Weird things happen in frantic kitchens, of course, and anyway, it's ancient history now. Since that setback, a calmer Aikens has known nothing but success, winning various awards and a couple of Michelin stars for his eponymous place in Chelsea. Now he's turned his mind to a type of branding that's potentially even more dangerous to a chefly reputation (Gary Rhodes is the classic template; the jury's still deliberating Gordon Ramsay's frenzied expansionism) by opening a second restaurant named after himself.
Although a short walk from the first, which despite its owner's technical brilliance is too fussy for my taste, his newborn Tom's Kitchen is as different as could be. Here, in a rural canteen of a room that, with its white-tiled walls and studied plainness, is reminiscent of St John, Aikens doesn't so much embrace simplicity as bear hug it half to death. The result will be spectacular.

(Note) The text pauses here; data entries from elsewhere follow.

Lemma receive_end_to_end_witness :
  wp receive_raw (fun id w1 =>
    wp (RawSub.handle RawSubExample.outside (RawSub.NodeMessage 0 [str "he"; str "llo"] 4 (Some 42))) (fun _ s' => exists answer,
      sv_sent s' = sv_sent RawSubExample.service ++ [(0, (answer, concat [str "he"; str "llo"]))] /\
      wp (SubClient.sub_handle RelayExample.channel (OnChannel (ChInput answer) (str "header" ++ concat [str "he"; str "llo"]))) (fun _ w2 =>
        received w2 = received RelayExample.subscriber ++
          [(id, inl (SubClient.mkReceive (concat [str "he"; str "llo"]) 4 (Some 42)))]) w1) RawSubExample.service)
     RelayExample.subscriber.
Proof.
  apply receive_end_to_end; try done. by exists (mkRelay None None tt []).
Defined.

Lemma call_end_to_end_witness :
  wp (call_raw RelayExample.channel (str "ask") 1000 2000) (fun id w1 => exists request,
    ch_out w1 = ch_out RelayExample.rpc_client ++ [(request, str "ask")] /\
    wp (RawRpc.handle RawRpcExample.outside (RawRpc.ChInput 0 request (str "header" ++ str "ask"));;
        RawRpc.handle RawRpcExample.outside (RawRpc.RpcResponse 0 (RawRpc.Success [str "an"; str "swer"] 4 42))) (fun _ s' => exists answer,
      sv_sent s' = sv_sent RawRpcExample.service ++ [(0, (answer, concat [str "an"; str "swer"]))] /\
      wp (RpcClient.rpc_handle RelayExample.channel (OnChannel (ChInput answer) (str "head" ++ concat [str "an"; str "swer"]))) (fun _ w2 =>
        received w2 = received RelayExample.rpc_client ++
          [(id, inl (RpcClient.mkCall (concat [str "an"; str "swer"]) 4 42))]) w1) RawRpcExample.service)
     RelayExample.rpc_client.
Proof.
  apply (call_end_to_end RelayExample.channel RawRpcExample.outside (str "ask") 1000 2000 (str "header") 0 None true []); try done.
  by exists (mkRelay None None (0, 0) []).
Defined.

I use the future tense only because the day we went, he (and his twin Robert, who has joined him here) had been open less than a week and the usual teething problems had left them with a truncated menu and wine list. Even so, there was enough evidence to see that a formula of decently priced, huge-flavoured, brasserie-style Anglo-French dishes with Italian and American influences (pastas and burgers), served by smiley, hip young staff in an uncluttered room (a few food photographs above a long marble bar and glass panes in the floor to give a view over a wine- and cheese-tasting room below), will be a triumph.
A rich, salty chicken consommé with vermicelli and herby dumplings was "a soup that stops you talking mid-sentence, it's so wonderful", as my wife put it. A goat's cheese salad was immaculate, and goujons of sole with tartare salt weren't just crispy and greaseless, but "the freshest fish I've tasted since I went to a Tokyo fish market at 5am".
She also adored her main course, two slabs of exquisite, pan-fried foie gras served with a pair of fried duck's eggs and loads of crispy bacon, but my seven-hour confit of lamb was something else. It was possibly the finest single dish I've tasted in two years, the red-winey richness and incredible tenderness of the meat, accompanied by shallots and delicately laced with balsamic vinegar, verged on the indecent. My saliva glands are going berserk at the memory. Side dishes of fluffy mash and crisp Savoy cabbage with smoky bacon were also great, and although profiteroles were a bit lifeless, homemade vanilla yogurt with churros (deep-fried Spanish doughnuts) was "unspeakably good".
We've known for a while that Tom Aikens, who is about to add to the menu a range of casseroles brought to the table in metal pots with ladles (can you imagine anything more alluring in deep winter?), is a stunningly good cook. To find him eschewing the over-elaborate poncery that makes Michelin-land such a sterile, overpriced bore makes me hope and suspect that this reformed firebrand has matured into one of the most positive and important influences on British cooking today.